▶ **TASK STATEMENT**:
Restrict the output to the lines below starting at the one that contains "0 0], false)." and ending at the one that contains "replace (S k + length good)%nat", and restate them word for word, both ends included.

▶ **TASK INPUT**:
(** X24: [load_session_environment] leaves the environment as it is when
    it already names a live session (stream, token and a live pid); and
    whenever it returns, each variable is as it was, or has the value of the
    last line of the session's file that assigns it, or is
    [RSTUDIO_SESSION_STREAM] inferred from the pid file of a live pid. *)
Theorem X24_environment_comes_from_the_session_file (env_file : option string)
    (w : SessionWorld) (env' : environ) :
  load_session_environment env_file w = Ok env' ->
  (Py.truthy (getenv (sw_environ w) "RSTUDIO_SESSION_STREAM")
   && Py.truthy (getenv (sw_environ w) "RS_PORT_TOKEN")
   && pid_alive w (getenv (sw_environ w) "RSTUDIO_SESSION_PID") = true ->
   env' = sw_environ w) /\
  forall key,
    env' !! key = sw_environ w !! key \/
    (is_env_key key = true /\ env' !! key = last (values_of key env_file)
     /\ env' !! key <> None) \/
    (key = "RSTUDIO_SESSION_STREAM" /\
     exists pid, pid_alive w pid = true /\
       env' !! key = Some (infer_stream_from_pid pid (sw_pid_files w))).
Proof.
  unfold load_session_environment. cbv zeta. intros H.
  destruct (_ && pid_alive w _) eqn:Hlive.
  { injection H as <-. split; [reflexivity|]. intros key. now left. }
  split; [discriminate|]. intros key.
  set (first := match env_file with Some _ => _ | None => Ok (sw_environ w) end) in H.
  assert (H1 : forall env1, first = Ok env1 ->
            env1 !! key = sw_environ w !! key \/
            (is_env_key key = true /\ env1 !! key = last (values_of key env_file)
             /\ env1 !! key <> None)).
  { subst first. intros env1. destruct env_file as [content|]; [|intros [= <-]; now left].
    cbv zeta.
    destruct (pid_alive w (extract_kv_value (Some content) "RSTUDIO_SESSION_PID"));
      [|intros [= <-]; now left].
    apply apply_env_file_lookup. }
  destruct first as [env1|?]; cbn [mbind result_bind] in H; [|discriminate H].
  specialize (H1 env1 eq_refl).
  set (second := if _ && match env_file with Some _ => true | None => false end
                 then _ else Ok env1) in H.
  assert (H2 : forall env2, second = Ok env2 ->
            env2 !! key = sw_environ w !! key \/
            (is_env_key key = true /\ env2 !! key = last (values_of key env_file)
             /\ env2 !! key <> None)).
  { subst second. intros env2.
    match goal with |- (if ?c then _ else _) = _ -> _ => destruct c end;
      [|intros [= <-]; exact H1].
    intros E. destruct (apply_env_file_lookup key _ _ _ E) as [->|?]; [exact H1|now right]. }
  destruct second as [env2|?]; cbn [mbind result_bind] in H; [|discriminate H].
  specialize (H2 env2 eq_refl).
  match type of H with (if ?c then _ else _) = _ => destruct c eqn:Hinfer end.
  2:{ injection H as <-. destruct H2 as [?|?]; [now left|now right; left]. }
  apply andb_true_iff in Hinfer as [_ Halive].
  match type of H with (if ?c then _ else _) = _ => destruct c end.
  2:{ injection H as <-. destruct H2 as [?|?]; [now left|now right; left]. }
  injection H as <-.
  destruct (decide (key = "RSTUDIO_SESSION_STREAM")) as [->|Hne].
  - right. right. split; [reflexivity|]. eexists. split; [exact Halive|].
    apply lookup_insert_eq.
  - rewrite lookup_insert_ne by congruence.
    destruct H2 as [?|?]; [now left|now right; left].
Qed.

Lemma X24_environment_witness :
  live_environ !! "RS_PORT_TOKEN" = sw_environ live_world !! "RS_PORT_TOKEN" \/
  (is_env_key "RS_PORT_TOKEN" = true /\
   live_environ !! "RS_PORT_TOKEN" = last (values_of "RS_PORT_TOKEN" (Some live_file))
   /\ live_environ !! "RS_PORT_TOKEN" <> None) \/
  ("RS_PORT_TOKEN" = "RSTUDIO_SESSION_STREAM" /\
   exists pid, pid_alive live_world pid = true /\
     live_environ !! "RS_PORT_TOKEN"
     = Some (infer_stream_from_pid pid (sw_pid_files live_world))).
Proof.
  refine (proj2 (X24_environment_comes_from_the_session_file (Some live_file) live_world
                   live_environ _) "RS_PORT_TOKEN").
  vm_compute. reflexivity.
Defined.

End LoadingTheEnvironment.

(** ** The transport script *)

Section TransportScript.
Import Re Validator Synth Dispatch Repl Spec LowLevel.

Lemma is_empty_eq (s : string) : Py.is_empty s = false <-> s <> EmptyString.
Proof. destruct s; cbn; split; congruence. Qed.


Ltac case_in H :=
  match type of H with In _ (if ?c then _ else _) => destruct c end; cbn [In] in H.

Lemma pid_state_events (pid : string) (ps_rc : Z) (e : event) :
  In e (session_pid_state pid ps_rc).2 -> e = Run_subprocess ["ps"; "-p"; pid].
Proof.
  unfold session_pid_state. destruct (_ || _); cbn [snd In]; [intros []|].
  now intros [<-|[]].
Qed.

Lemma run_rpostback_command (bin text : string) (seconds : N) (w : LowWorld) :
  exists wrapper,
    (run_rpostback bin text seconds w).2
    = wrapper ++ [bin; "--command"; "console_input"; "--argument"; text].
Proof.
  unfold run_rpostback. destruct (lw_has_timeout w); [eexists; reflexivity|].
  destruct (lw_plain w); now exists [].
Qed.
Lemma hasSeedMarker_reads :
  HostDynamicArray.size (data_ c) <> 0 -> size_ c = 2 ->
  exists w, operator_index c (poly_words c) = Ret w
            /\ hasSeedMarker c = Ret (w =? seed_marker).
Proof.
  intros Hne Hsz.
  destruct (layout_offset c 1 Hlayout ltac:(lia)) as [Hoff Hmax].
  pose proof Hlayout as (Hlen & Hcap & Hcmax & Hpw).
  assert (0 < poly_words c) as Hpos.
  { unfold poly_words.
    destruct (N.eq_dec (poly_modulus_degree_ c * coeff_modulus_size_ c) 0) as [E|E]; [|lia].
    exfalso. apply Hne. rewrite Hlen, <- N.mul_assoc, E. lia. }
  assert (poly_words c < HostDynamicArray.size (data_ c)) as Hin by lia.
  destruct (lookup_lt_is_Some_2 (HostDynamicArray.mem (data_ c)) (N.to_nat (poly_words c)))
    as [w Hw].
  { unfold HostDynamicArray.capacity in Hcap. lia. }
  exists w. split.
  - unfold operator_index, HostDynamicArray.at_.
    destruct (N.leb_spec (HostDynamicArray.size (data_ c)) (poly_words c)); [lia |].
    rewrite Hw. reflexivity.
  - unfold hasSeedMarker.
    destruct (N.eqb_spec (HostDynamicArray.size (data_ c)) 0); [contradiction |].
    rewrite Hsz. cbn [negb andb N.eqb Pos.eqb].
    rewrite (data_start c 1) by (fold (poly_words c) in Hpw; lia).
    cbn. rewrite N.mul_1_l, N.add_0_r, Hw. reflexivity.
Qed.

Lemma hasSeedMarker_returns : exists b, hasSeedMarker c = Ret b.
Proof.
  destruct (N.eq_dec (HostDynamicArray.size (data_ c)) 0) as [E | E].
  { exists false. apply hasSeedMarker_off. auto. }
  destruct (N.eq_dec (size_ c) 2) as [E2 | E2].
  - destruct (hasSeedMarker_reads E E2) as (w & _ & H). eauto.
  - exists false. apply hasSeedMarker_off. auto.
Qed.

Lemma hasSeedMarker_iff :
  hasSeedMarker c = Ret true <->
  size_ c = 2 /\ operator_index c (poly_words c) = Ret seed_marker.
Proof.
  destruct (N.eq_dec (size_ c) 2) as [E2 | E2].
  2: { rewrite hasSeedMarker_off by auto. split; [discriminate | tauto]. }
  destruct (N.eq_dec (HostDynamicArray.size (data_ c)) 0) as [E | E].
  { rewrite hasSeedMarker_off by auto. split; [discriminate |].
    intros [_ H]. unfold operator_index, HostDynamicArray.at_ in H.
    rewrite E in H.
    destruct (N.leb_spec 0 (poly_words c)); [discriminate | lia]. }
  destruct (hasSeedMarker_reads E E2) as (w & Hr & Hm).
  rewrite Hm, Hr. split.
  - intros [= H]. apply N.eqb_eq in H. subst w. auto.
  - intros [_ [= ->]]. reflexivity.
Qed.

End SeedMarker.

(** C4.  In a laid-out state [hasSeedMarker] returns a boolean, and it returns
    true exactly when [size_] is 2 and the coefficient at flat offset
    [degree * modulus_count], the first residue word of the second polynomial,
    is the all-ones 64-bit word. *)
Theorem hasSeedMarker_characterisation (c : Ciphertext.t) :
  layout c ->
  (exists b, hasSeedMarker c = Ret b)
  /\ (hasSeedMarker c = Ret true <->
        size_ c = 2
        /\ operator_index c (poly_modulus_degree_ c * coeff_modulus_size_ c)
           = Ret 0xFFFFFFFFFFFFFFFF).
Proof.
  intros Hl. split.
  - apply hasSeedMarker_returns, Hl.
  - apply (hasSeedMarker_iff c Hl).
Qed.

(** C9.  In a laid-out state, if [hasSeedMarker] returns true then
    [isTransparent] returns false: the marker is a nonzero word of the second
    polynomial. *)
Theorem seed_marker_excludes_transparent (c : Ciphertext.t) :
  layout c -> hasSeedMarker c = Ret true -> isTransparent c = Ret false.
Proof.
  intros Hl Hm.
  apply (hasSeedMarker_iff c Hl) in Hm as [Hsz Hread].
  destruct (isTransparent_returns c Hl) as [[|] Hb]; [| exact Hb].
  exfalso. apply (isTransparent_iff c Hl) in Hb.
  assert (poly_words c < HostDynamicArray.size (data_ c)) as Hin.
  { unfold operator_index, HostDynamicArray.at_ in Hread.
    destruct (N.leb_spec (HostDynamicArray.size (data_ c)) (poly_words c));
      [discriminate | assumption]. }
  destruct Hb as [Hb | [Hb | Hb]]; [lia | lia |].
  specialize (Hb (poly_words c) ltac:(lia) Hin).
  rewrite Hread in Hb. discriminate.
Qed.

Lemma layout_zero_ct : layout zero_ct.
Proof. unfold layout. repeat split; vm_compute; intros H; discriminate H. Defined.

Lemma layout_seeded_ct : layout seeded_ct.
Proof. unfold layout. repeat split; vm_compute; intros H; discriminate H. Defined.

Lemma layout_busy_ct : layout busy_ct.
Proof. unfold layout. repeat split; vm_compute; intros H; discriminate H. Defined.

Lemma layout_default : layout Ciphertext.
Proof. unfold layout. repeat split; vm_compute; intros H; discriminate H. Defined.

Lemma isTransparent_characterisation_witness :
  layout zero_ct /\ exists b, isTransparent zero_ct = Ret b.
Proof.
  split; [exact layout_zero_ct |].
  exact (proj1 (isTransparent_characterisation zero_ct layout_zero_ct)).
Defined.

Lemma hasSeedMarker_characterisation_witness :
  layout seeded_ct /\ exists b, hasSeedMarker seeded_ct = Ret b.
Proof.
  split; [exact layout_seeded_ct |].
  exact (proj1 (hasSeedMarker_characterisation seeded_ct layout_seeded_ct)).
Defined.
(** X16: [from_dict] raises [KeyError] exactly when one of 'make', 'model',
    'year', 'mileage' is missing, and names the first missing one in that
    order; none of the other six keys is required. *)
Theorem from_dict_key_error (r : Draws) (data : gmap string pyval) :
  (forall key, from_dict r data = KeyError key ->
     data !! key = None /\
     ((key = "make") \/
      (key = "model" /\ is_Some (data !! "make")) \/
      (key = "year" /\ is_Some (data !! "make") /\ is_Some (data !! "model")) \/
      (key = "mileage" /\ is_Some (data !! "make") /\ is_Some (data !! "model")
         /\ is_Some (data !! "year")))) /\
  (data !! "make" = None \/ data !! "model" = None \/
   data !! "year" = None \/ data !! "mileage" = None ->
   exists key, from_dict r data = KeyError key).
Proof.
  unfold from_dict, get_int. split.
  - intros key.
    destruct (data !! "make") as [[ | mk | | | ] | ] eqn:Hmake;
      destruct (data !! "model") as [[ | md | | | ] | ] eqn:Hmodel;
      destruct (data !! "year") as [[ | | y | | ] | ] eqn:Hyear;
      destruct (data !! "mileage") as [[ | | m | | ] | ] eqn:Hmileage;
      try discriminate; try (intros [= <-]; split; [assumption | ]; eauto 10).
    repeat match goal with
           | |- context [match ?x with _ => _ end] => destruct x; try discriminate
           end.
  - destruct (data !! "make") as [[ | mk | | | ] | ];
      destruct (data !! "model") as [[ | md | | | ] | ];
      destruct (data !! "year") as [[ | | y | | ] | ];
      destruct (data !! "mileage") as [[ | | m | | ] | ];
      intros [Hn | [Hn | [Hn | Hn]]]; try discriminate Hn; eauto.
Qed.

Lemma from_dict_key_error_witness :
  exists key, from_dict (mk_draws "MOCK10000" 1000 2000 10000)
                        (delete "year" (to_dict (sample 50000 47000 46000 35000)))
              = KeyError key.
Proof.
  apply (proj2 (from_dict_key_error (mk_draws "MOCK10000" 1000 2000 10000)
                  (delete "year" (to_dict (sample 50000 47000 46000 35000))))).
  right. right. left. vm_compute. reflexivity.
Defined.

(** X17: a dictionary with nothing but the four required keys gives a
    vehicle with the mock VIN, a battery at 12.6 V, an empty history and
    last-service readings 3000, 4000 and 15000 miles behind the odometer; the
    backlogs the constructor drew are overwritten, and the evaluator lists
    nothing for it. *)
Theorem from_dict_defaults (r : Draws) (make_ model_ : string) (year_ mileage_ : Z) :
  let data : gmap string pyval :=
    list_to_map [ ("make", PStr make_); ("model", PStr model_);
                  ("year", PInt year_); ("mileage", PInt mileage_) ] in
  let v := mk_vehicle make_ model_ year_ mileage_ (draw_vin r) 12.6%float []
                      (mileage_ - 3000) (mileage_ - 4000) (mileage_ - 15000) in
  from_dict r data = Built v /\ due_items v = [] /\ readings_behind v.
Proof.
  cbv zeta. split; [ | split].
  - unfold from_dict, get_int. cbn [list_to_map foldr]. by simplify_map_eq.
  - open_evaluator. cbn. split_bands; try lia. reflexivity.
  - unfold readings_behind. cbn. lia.
Qed.

Lemma from_dicts_written (rng : nat -> Draws) (vs : list Vehicle)
      (tail : list (gmap string pyval)) (k : nat) :
  Forall (fun v => vin v <> "") vs ->
  from_dicts rng k ((to_dict <$> vs) ++ tail)
  = match from_dicts rng (k + length vs) tail with
    | Some (Some ws) => Some (Some (vs ++ ws))
    | other => other
    end.
Proof.
  intros Hvins. revert k. induction Hvins as [ | v vs Hv Hvs IH]; intros k.
  - cbn. rewrite Nat.add_0_r. destruct (from_dicts rng k tail) as [[ws | ] | ]; reflexivity.
  - cbn [fmap list_fmap app from_dicts]. rewrite (from_dict_to_dict _ v Hv).
    change (list_fmap Vehicle (gmap string pyval) to_dict vs) with (to_dict <$> vs).
    rewrite IH. cbn [length]. replace (S k + length vs)%nat with (k + S (length vs))%nat by lia.
    destruct (from_dicts rng (k + S (length vs)) tail) as [[ws | ] | ]; reflexivity.
Qed.

(** X18: loading what [save_vehicles] wrote gives back the same vehicles, in
    the same order, without a warning, provided no VIN is the empty string. *)
Theorem load_after_save (rng : nat -> Draws) (vs : list Vehicle) :
  Forall (fun v => vin v <> "") vs ->
  load_vehicles rng (dump vs) = Some (vs, false).
Proof.
  intros Hvins. unfold load_vehicles, dump.
  rewrite <- (app_nil_r (to_dict <$> vs)).
  rewrite (from_dicts_written rng vs [] 0 Hvins). cbn. rewrite app_nil_r. reflexivity.
Qed.

Lemma load_after_save_witness :
  load_vehicles (fun _ => mk_draws "MOCK10000" 1000 2000 10000)
                (dump [sample 50000 47000 46000 35000; sample 900 0 0 0])
  = Some ([sample 50000 47000 46000 35000; sample 900 0 0 0], false).
Proof. apply load_after_save. repeat constructor; discriminate. Defined.

(** Records that load in front of others: the comprehension goes on with
    the rest, and the draws go on where they stopped. *)
Lemma from_dicts_app (rng : nat -> Draws) (good tail : list (gmap string pyval))
      (vs : list Vehicle) (k : nat) :
  from_dicts rng k good = Some (Some vs) ->
  from_dicts rng k (good ++ tail)
  = match from_dicts rng (k + length good) tail with
    | Some (Some ws) => Some (Some (vs ++ ws))
    | other => other
    end.
Proof.
  revert k vs. induction good as [ | d good IH]; intros k vs Hgood.
  - cbn in Hgood. injection Hgood as <-. cbn. rewrite Nat.add_0_r.
    destruct (from_dicts rng k tail) as [[ws | ] | ]; reflexivity.
  - cbn [from_dicts] in Hgood. cbn [app from_dicts length].
    destruct (from_dict (rng k) d) as [v | key | ]; try discriminate Hgood.
    destruct (from_dicts rng (S k) good) as [[vs' | ] | ] eqn:Hrest;
      try discriminate Hgood.
    injection Hgood as <-. rewrite (IH (S k) vs' Hrest).
    replace (S k + length good)%nat with (k + S (length good))%nat by lia.
    destruct (from_dicts rng (k + S (length good)) tail) as [[ws | ] | ]; reflexivity.
Qed.
Lemma year_match_inv s m :
  re_match YEAR_HEADER_RE s = Some m -> year_shaped (group 1 m).
Proof.
  unfold re_match, YEAR_HEADER_RE, Cat. cbn [fold_right].
  match goal with |- context [Seq (Plus isspace) ?r] =>
    set (rest := Seq (Plus isspace) r) end.
  change (Lit ci "20") with (Seq (Cls (ci 50)) (Seq (Cls (ci 48)) Eps)).
  cbn [rmatch]. intros H.
  destruct s as [|c s]; [discriminate|].
  destruct (ci 50 c) eqn:E1; [|discriminate].
  destruct s as [|c2 s]; [discriminate|].
  destruct (ci 48 c2) eqn:E2; [|discriminate].
  apply (N.eqb_eq c 50) in E1. apply (N.eqb_eq c2 48) in E2. subst c c2.
  apply rep_greedy_inv in H. destruct H as (a & s' & -> & Ha & Hl & H).
  apply rmatch_no_groups in H; [|reflexivity]. destruct H as [s'' H].
  injection H as <-. cbn [group Nat.eqb].
  pose proof (firstn_length_diff (50 :: 48 :: a) s') as E. simpl app in E.
  change (year_shaped
            (firstn (length (50 :: 48 :: a ++ s') - length s')
               (50 :: 48 :: a ++ s'))).
  rewrite E.
  destruct a as [|d1 [|d2 [|d3 a]]]; simpl in Hl; try lia.
  simpl in Ha. apply andb_prop in Ha. destruct Ha as [H1 Ha].
  apply andb_prop in Ha. destruct Ha as [H2 _].
  exists d1, d2. auto.
Qed.
(** C7, amended. [Create] does not validate the capacity and returns no
    error for it. Under a free name: a negative size makes [make] panic,
    and nothing is returned or registered; a size of 0 or more gives a
    buffer of that many slots at a fresh location, registered under the
    name, with a nil error; and for a size of 1 or more every sequence
    of [Add], [AddWithTime] and [AddCount] calls returns and leaves the
    number of slots as it was. *)
Theorem Create_any_capacity h m target size ws :
  size <= Go.int_max ->
  metric m !! target = None ->
  if decide (size < 0) then
    Create h m target size = Go.Panic Go.MakesliceLenOutOfRange
  else
    exists p g,
      h !! p = None
      /\ Create h m target size
         = Go.Ok (<[p := g]> h, mkMetrics (<[target := Some p]> (metric m)),
                  (Some p, None))
      /\ Go.len (Metric_list g) = size
      /\ (1 <= size ->
          exists g', do_writes g ws = Go.Ok g'
                     /\ Go.len (Metric_list g') = size).
Proof.
  intros Hmax Hfree. destruct (decide (size < 0)) as [Hneg|Hpos].
  - unfold Create, new_Metric, Go.make.
    destruct (decide (size < 0)); [done|lia].
  - exists (fresh (dom h)), (fresh_Metric size).
    split; [apply fresh_loc_unused|]. split; [|split].
    + rewrite Create_ok by lia. unfold Put. by rewrite Hfree.
    + apply fresh_Metric_len. lia.
    + intros Hs. exists (after_writes (fresh_Metric size) ws).
      split; [apply do_writes_ok, fresh_Metric_inv; lia|].
      rewrite after_writes_len. apply fresh_Metric_len. lia.
Qed.
(* ===== verification/_CoqProject ===== *)
-Q . S2P
Prelude.v
GoStrings.v
Base64.v
NetIP.v
Keys.v
NetText.v
Filter.v
FilterSpec.v
FilterRace.v
NFT.v
NFTMeaning.v
Tun.v
SignalProto.v
SignalServer.v
SignalOrder.v
Backoff.v
SignalClient.v
ClientRace.v
P2P.v
Session.v
SessionEnd.v
Handshake.v
UAPI.v
Device.v
Relay.v
Watchdog.v
WatchdogLive.v
Proxy.v
ProxyRun.v
Link.v
LinkEnd.v
Engine.v
EngineRace.v
Farewell.v
Delivery.v
Router.v
SelfUpdate.v
AgentMap.v
Policy.v
AgentUpdate.v
AgentControl.v
Desktop.v
DesktopGlue.v
Icons.v
AgentLoops.v
Daemons.v
Service.v
Elsewhere.v
Flags.v
Lifecycle.v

▶ **REPLY TO THE EXERCISE**:
  = Some ([sample 50000 47000 46000 35000; sample 900 0 0 0], false).
Proof. apply load_after_save. repeat constructor; discriminate. Defined.

(** Records that load in front of others: the comprehension goes on with
    the rest, and the draws go on where they stopped. *)
Lemma from_dicts_app (rng : nat -> Draws) (good tail : list (gmap string pyval))
      (vs : list Vehicle) (k : nat) :
  from_dicts rng k good = Some (Some vs) ->
  from_dicts rng k (good ++ tail)
  = match from_dicts rng (k + length good) tail with
    | Some (Some ws) => Some (Some (vs ++ ws))
    | other => other
    end.
Proof.
  revert k vs. induction good as [ | d good IH]; intros k vs Hgood.
  - cbn in Hgood. injection Hgood as <-. cbn. rewrite Nat.add_0_r.
    destruct (from_dicts rng k tail) as [[ws | ] | ]; reflexivity.
  - cbn [from_dicts] in Hgood. cbn [app from_dicts length].
    destruct (from_dict (rng k) d) as [v | key | ]; try discriminate Hgood.
    destruct (from_dicts rng (S k) good) as [[vs' | ] | ] eqn:Hrest;
      try discriminate Hgood.
    injection Hgood as <-. rewrite (IH (S k) vs' Hrest).
    replace (S k + length good)%nat with (k + S (length good))%nat by lia.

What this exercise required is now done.